STORED DATA »
• • • • • • •

(** With the to-space root in the table, after a whole sweep. *)
Lemma based_thread env fuel run arg x :
  root_ok ARENA_SIZE OBJ_SIZE src -> root_ok ARENA_SIZE OBJ_SIZE dst ->
  cheri_representable_length OBJ_SIZE = OBJ_SIZE -> length (cap_x x) = 30%nat ->
  NUM_OBJS <= Z.of_nat run < word_size ->
  exists h' x',
    mutator_thread src code p_reg pc_read pc_write pc_check perms env (S fuel) run arg x
      (with_arena_base code (test_start src dst shadow code) dst) = Done (h', x', 0) /\
    t_winners (h_mach h') = NUM_OBJS /\ handler_assists h' = NUM_OBJS /\
    t_reads (h_mach h') = Z.of_nat run /\
    (forall i, 0 <= i < NUM_OBJS -> exists k, 0 <= k < NUM_OBJS /\
       resolve (h_ft h') (from i) = to_cap k /\ byte_at (mem_of h') (to k) = magic i) /\
    (forall i j, 0 <= i < NUM_OBJS -> 0 <= j < NUM_OBJS ->
       resolve (h_ft h') (from i) = resolve (h_ft h') (from j) -> i = j).
Proof.
  intros Hs Hd Hex Hlen Hrun.
  pose proof (start_world Hs Hd Hex) as Hw.
  destruct (sweep_spec env fuel (Z.to_nat NUM_OBJS) run 0 x _ ∅ Hw) as (h1 & x1 & m1 & E1 & [W1 _ R1 L1] & Hall);
    [done|done|done|done|cbn; lia|].
  cbn [t_reads h_mach test_start stopless_set_evacuate_cb with_arena_base set_ft] in R1.
  destruct (hammer_spec env fuel (run - Z.to_nat NUM_OBJS) ((arg mod 2 ^ 32 * 2654435761 + 1) mod 2 ^ 32) x1 h1 m1 W1 L1)
    as (h2 & x2 & m2 & E2 & [W2 S2 R2 _]); [lia..|].
  assert (forall i, 0 <= i < NUM_OBJS -> is_Some (m2 !! from i)) as Hall2.
  { intros i Hi. destruct (Hall i) as [v Hv]; [lia|]. exists v. by eapply lookup_weaken. }
  pose proof (world_full h2 m2 W2 Hall2) as Hsize. destruct (wo_count _ _ W2) as (Hc1 & Hc2 & Hc3).
  assert (forall i, 0 <= i < NUM_OBJS -> exists k, 0 <= k < NUM_OBJS /\ m2 !! from i = Some (to k, OBJ_SIZE)) as Hslot.
  { intros i Hi. destruct (Hall2 i Hi) as [v Hv]. destruct (wo_map _ _ W2 _ _ Hv) as (i' & k & _ & _ & Hk & ->).
    exists k. split; [lia|done]. }
  exists h2, x2. split; [|split_and!; try lia].
  - unfold mutator_thread. rewrite E1. cbn [obind]. change (0 =? 0) with true. cbn [negb]. exact E2.
  - intros i Hi. destruct (Hslot i Hi) as (k & Hk & Hv). exists k. split; [done|].
    split; [by apply (world_resolve h2 m2)|]. by apply (wo_dst _ _ W2 i k).
  - intros i j Hi Hj Heq. destruct (Hslot i Hi) as (k & _ & Hk). destruct (Hslot j Hj) as (k' & _ & Hk').
    destruct (world_resolve h2 m2 i k W2 Hi Hk) as (_ & _ & Ei). destruct (world_resolve h2 m2 j k' W2 Hj Hk') as (_ & _ & Ej).
    rewrite Ei, Ej in Heq. apply (f_equal cap_addr) in Heq. cbn in Heq. apply slot_to_inj in Heq as ->.
    by apply (wo_inj _ _ W2 i j (to k', OBJ_SIZE)).
Qed.

(** ** Without the arena base *)

(** The state between calls: the table derives nothing, nothing has been won or
    read. *)
Record null_world (h : hstate) : Prop := {
  nw_table : exists m, null_table (h_ft h) m;
  nw_cb : g_evacuate_cb h = Some (evacuate_cb src dst shadow code);
  nw_mach : t_winners (h_mach h) = 0 /\ t_reads (h_mach h) = 0 /\ handler_assists h = 0
}.

(** The callback copies and inserts, and answers NULL. *)
Lemma evacuate_cb_null m ft t b :
  root_ok ARENA_SIZE OBJ_SIZE src -> root_ok ARENA_SIZE OBJ_SIZE dst ->
  cheri_representable_length OBJ_SIZE = OBJ_SIZE -> null_table ft t ->
  exists m' ft' t', evacuate_cb src dst shadow code m ft b = Done (m', ft', null_cap) /\ null_table ft' t' /\
    t_winners m' = t_winners m /\ t_reads m' = t_reads m.
Proof.
  intros Hs Hd Hex Ht. unfold evacuate_cb, my_evacuate. cbn [ev_of a_src a_dst ev_ft g_dst_slot g_evac_winners ev_mem].
  destruct (object_index src b) as [i|] eqn:Ei; [|by eexists _, ft, t].
  apply object_index_obj in Ei as [Hi Hb]. rewrite (src_object_slot src i Hs Hex Hi).
  destruct (dst_object_any dst (t_dst_slot m) Hd Hex) as (j & Hj & ->).
  rewrite !(slot_access ARENA_SIZE OBJ_SIZE) by done. cbn [negb andb orb cap_tag slot_cap].
  assert (cap_addr src > 0 /\ slot_addr OBJ_SIZE dst j > 0) as [Hp Hq].
  { pose proof (root_bound ARENA_SIZE OBJ_SIZE eq_refl dst j Hd Hj). destruct (ro_usable Hs) as (_ & _ & ? & _).
    pose proof (ro_addr Hs). pose proof (ro_nonnull Hs). lia. }
  destruct (cas_insert_null true ft t b (slot_cap OBJ_SIZE dst j) Ht) as (ft' & t' & -> & Ht'); [lia|cbn; lia|].
  eexists _, ft', t'. split; [reflexivity|]. split; [done|]. cbn. rewrite null_cap_addr.
  rewrite (proj2 (Z.eqb_neq 0 _)) by lia. split; [lia|done].
Qed.

(** The signal of the first access is not healed. *)
Lemma trap_killed env si x h :
  root_ok ARENA_SIZE OBJ_SIZE src -> root_ok ARENA_SIZE OBJ_SIZE dst ->
  cheri_representable_length OBJ_SIZE = OBJ_SIZE ->
  null_world h -> length (cap_x x) = 30%nat -> accesses (cap_elr x) -> heal_code si = true ->
  exists h', sigprot_handler env SIGPROT si x h = Done (h', x, Killed) /\ null_world h'.
Proof.
  intros Hs Hd Hex Hw Hx (insn & Hl & _) Hcode. pose proof (heal_start_mach env h) as Hm.
  destruct (heal_start_rest env h) as (Hf & [Hcb _] & _ & _ & _ & Ha).
  pose proof (try_heal_phases env si x h) as Hp. rewrite Hcode in Hp.
  destruct (heal_start env h) as [h0 ts0]. cbn [fst] in *.
  assert (null_world h0) as Hw0 by (destruct Hw as [W1 W2 W3]; split; rewrite ?Hf, ?Hcb, ?Hm, ?Ha; done).
  assert (exists h1 acc, find_heal si x h0 = Done (h1, acc) /\ null_world h1 /\ no_heal acc) as (h1 & acc & E & Hw1 & Hn).
  { rewrite find_heal_calls. change (load_insn (h_mach h0) (cap_elr x)) with (code (cap_elr x)). rewrite Hl.
    apply (hrun_dry null_world no_heal SEARCH_CALLS); [|done|by apply dry_find_heal].
    intros c g [(t & Ht) Hg (Hg1 & Hg2 & Hg3)] Hne. destruct c as [a|b|]; cbn [hanswer]; [| |done].
    - destruct (lookup_null _ _ a Ht) as (ft & -> & Ht'). eexists. split; [reflexivity|]. split; [by exists t|done|done].
    - rewrite Hg. destruct (evacuate_cb_null (h_mach g) (h_ft g) t b Hs Hd Hex Ht) as (m' & ft' & t' & -> & Ht' & E1 & E2).
      eexists. split; [reflexivity|]. split; [by exists t'|done|]. cbn. by rewrite E1, E2. }
  rewrite E in Hp. cbn [obind] in Hp. unfold heal_finish in Hp. rewrite Hn in Hp.
  exists (die h1 SIGPROT). split; [|by destruct Hw1].
  unfold sigprot_handler, stopless_safefetch_redirect. cbn [SafeFetch32_fault SafeFetchN_fault machine test_machine].
  rewrite Z.eqb_refl. cbn [negb andb]. unfold heal_code in Hcode. rewrite <- negb_orb, Hcode. cbn [negb].
  rewrite Hp. reflexivity.
Qed.

Lemma start_null : null_world (test_start src dst shadow code).
Proof.
  split; [|done|done]. exists ∅. split; [by apply init_spec|apply null_cap_null|done].
Qed.

(** The registers and the signal of the first access of a thread. *)
Definition first_access (x : mcontext) : mcontext := set_elr (set_reg x p_reg (captured src perms 0)) pc_read.
Definition first_signal : siginfo := SigInfo PROT_CHERI_TAG (from 0).

(** C6: a mutator thread from the state [main] leaves, with every captured
    reference revoked.  [main] never calls [forward_table_set_arena_base]: the
    table has no arena base, so for a thread that is not stopped before its first
    access the handler's search ends in vain, the signal kills the process and no
    thread function returns, with nothing won or read.  Were that call made with
    the to-space root, a thread that makes at least one sweep before it is
    stopped returns success, whatever its seed: every access read the object's
    byte and wrote it back through the fresh copy, exactly one evacuation was
    counted per object, and each object is found in a to-space slot of its own
    that holds its byte.  The handler, the callback, the table and memory are all
    in these runs; the thread runs alone. *)
Theorem mutator_thread_correct env fuel run arg x :
  root_ok ARENA_SIZE OBJ_SIZE src -> root_ok ARENA_SIZE OBJ_SIZE dst ->
  cheri_representable_length OBJ_SIZE = OBJ_SIZE -> length (cap_x x) = 30%nat ->
  ((0 < run)%nat ->
   mutator_thread src code p_reg pc_read pc_write pc_check perms env (S fuel) run arg x
     (test_start src dst shadow code) = Fault /\
   exists h', sigprot_handler env SIGPROT first_signal (first_access x) (test_start src dst shadow code) =
       Done (h', first_access x, Killed) /\
     t_winners (h_mach h') = 0 /\ t_reads (h_mach h') = 0 /\ handler_assists h' = 0) /\
  (NUM_OBJS <= Z.of_nat run < word_size ->
   exists h' x',
     mutator_thread src code p_reg pc_read pc_write pc_check perms env (S fuel) run arg x
       (with_arena_base code (test_start src dst shadow code) dst) = Done (h', x', 0) /\
     t_winners (h_mach h') = NUM_OBJS /\ handler_assists h' = NUM_OBJS /\
     t_reads (h_mach h') = Z.of_nat run /\
     (forall i, 0 <= i < NUM_OBJS -> exists k, 0 <= k < NUM_OBJS /\
        resolve (h_ft h') (from i) = to_cap k /\ byte_at (mem_of h') (to k) = magic i) /\
     (forall i j, 0 <= i < NUM_OBJS -> 0 <= j < NUM_OBJS ->
        resolve (h_ft h') (from i) = resolve (h_ft h') (from j) -> i = j)).
Proof.
  intros Hs Hd Hex Hlen. split.
  - intros Hrun. destruct run as [|run]; [lia|].
    destruct (trap_killed env first_signal (first_access x) _ Hs Hd Hex start_null) as (h' & E & [_ _ Hm]);
      [cbn; by rewrite length_insert|exact Hread|done|].
    split; [|by exists h'].
    unfold mutator_thread. change (Z.to_nat NUM_OBJS) with 64%nat. cbn [mutator_sweep]. unfold access_obj. cbn [access].
    fold (first_access x).
    assert (cap_x (first_access x) !! Z.to_nat p_reg = Some (captured src perms 0)) as ->.
    { cbn. apply list_lookup_insert_eq. lia. }
    change (can_access (captured src perms 0) 1) with false. cbn [captured cap_tag cap_addr]. fold first_signal.
    by rewrite E.
  - intros Hrun. by apply based_thread.
Qed.

End spec.

(** ** The test's arenas at concrete addresses *)
Module Demo.
#[local] Existing Instance Concrete.isa.
#[local] Existing Instance Concrete.laws.

Definition pc (a : Z) : cap := Cap true a 0x1000 0x10000 (2 ^ 16 - 1) false.
(** A load through c2 at 0x1500. *)
Definition code (c : cap) : option Z := if cap_addr c =? 0x1500 then Some 0x40 else None.
Definition ctx : mcontext := MContext (replicate 30 null_cap) (pc 0x1800) null_cap (pc 0x1400).
Definition src_root : cap := Evacuate.Demo.src_root.
Definition dst_root : cap := Evacuate.Demo.dst_root.

(** As [main] leaves the table, the first access kills the process; with the
    call it does not make, the thread returns success. *)
Lemma mutator_thread_correct_witness :
  (mutator_thread src_root code 2 (pc 0x1500) (pc 0x1504) (pc 0x1508) (2 ^ 16 - 1) (fun _ => None) 1 100 3 ctx
     (test_start src_root dst_root [] code) = Fault) /\
  exists h' x',
    mutator_thread src_root code 2 (pc 0x1500) (pc 0x1504) (pc 0x1508) (2 ^ 16 - 1) (fun _ => None) 1 100 3 ctx
      (with_arena_base code (test_start src_root dst_root [] code) dst_root) = Done (h', x', 0) /\
    t_winners (h_mach h') = 64 /\ t_reads (h_mach h') = 100 /\
    exists k, resolve (h_ft h') 0x40000180 = slot_cap OBJ_SIZE dst_root k /\
      byte_at (t_mem (h_mach h')) (slot_addr OBJ_SIZE dst_root k) = 0x55.
Proof.
  destruct (mutator_thread_correct src_root dst_root [] code 2 (pc 0x1500) (pc 0x1504) (pc 0x1508) (2 ^ 16 - 1))
    with (env := fun _ : string => @None string) (fuel := 0%nat) (run := 100%nat) (arg := 3) (x := ctx) as [Hnull Hbase].
  - lia.
  - left. vm_compute. discriminate.
  - exists 0x40. split; reflexivity.
  - by apply Evacuate.Demo.root_demo.
  - by apply Evacuate.Demo.root_demo.
  - reflexivity.
  - reflexivity.
  - split; [exact (proj1 (Hnull ltac:(lia)))|].
    destruct Hbase as (h' & x' & E & Hw & _ & Hr & Hall & _); [split; [vm_compute; discriminate|reflexivity]|].
    exists h', x'. split; [exact E|]. split; [exact Hw|]. split; [exact Hr|].
    destruct (Hall 3) as (k & _ & H1 & H2); [unfold NUM_OBJS; lia|]. exists k. split; [exact H1|exact H2].
Defined.

End Demo.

• • • • • • •

REQUIRED WORK » Give the number of lines in the listing that contain the string "success". Write nothing else.

RESULT OF THE TASK » 2